_Exercise_. Look through the entries that follow and return each line that has the string "Some".

_Information shown_.
--

Lemma window_extracted_unchecked_witness :
  row_len late_sync_buffer 0 < 96 + 32 + 72 /\
  locate_window late_sync_buffer = inr [0; 0; 0; 0; 0; 0; 0; 0; 0] /\
  ret (thermopro_tp86xb_decode late_sync_buffer) <> DECODE_ABORT_LENGTH.
Proof.
  split; [vm_compute; reflexivity|].
  assert (H := window_extracted_unchecked late_sync_buffer).
  cbv zeta in H.
  change (bitbuffer_search late_sync_buffer 0 0 preamble_pattern preamble_bits)
    with 96 in H.
  change (bitbuffer_extract_bytes late_sync_buffer 0 (96 + 32) 72)
    with [0; 0; 0; 0; 0; 0; 0; 0; 0] in H.
  destruct H as (H1 & _ & _ & H4).
  - vm_compute. discriminate.
  - split; vm_compute; discriminate.
  - vm_compute. reflexivity.
  - split; assumption.
Defined.

(** ** The field extractor *)

Section Extractor.

(** The binary32 product [(raw - 500) * 0.1f] lies within 1/10000 of the
    decimal [(raw - 500) / 10] and is shown as that decimal by ["%.1f"],
    for each of the 4096 raw values. *)
Lemma raw_to_celsius_tenths raw :
  0 <= raw < 4096 ->
  F32.tenths (raw_to_celsius raw) = Some (raw - 500) /\
  F32.near_tenth (raw_to_celsius raw) (raw - 500) = true.
Proof.
  intros H.
  assert (Hall : forallb (fun raw =>
                   match F32.tenths (raw_to_celsius raw) with
                   | Some t => (t =? raw - 500)
                               && F32.near_tenth (raw_to_celsius raw) (raw - 500)
                   | None => false
                   end) (zrange 4096) = true) by now vm_compute.
  rewrite forallb_forall in Hall.
  specialize (Hall raw (in_zrange 4096 raw H)).
  destruct (F32.tenths (raw_to_celsius raw)) as [t|]; [|discriminate].
  apply andb_true_iff in Hall. destruct Hall as [Ht Hn].
  apply Z.eqb_eq in Ht. now subst t.
Qed.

--

_Task output_.
  F32.tenths (raw_to_celsius raw) = Some (raw - 500) /\
                   | Some t => (t =? raw - 500)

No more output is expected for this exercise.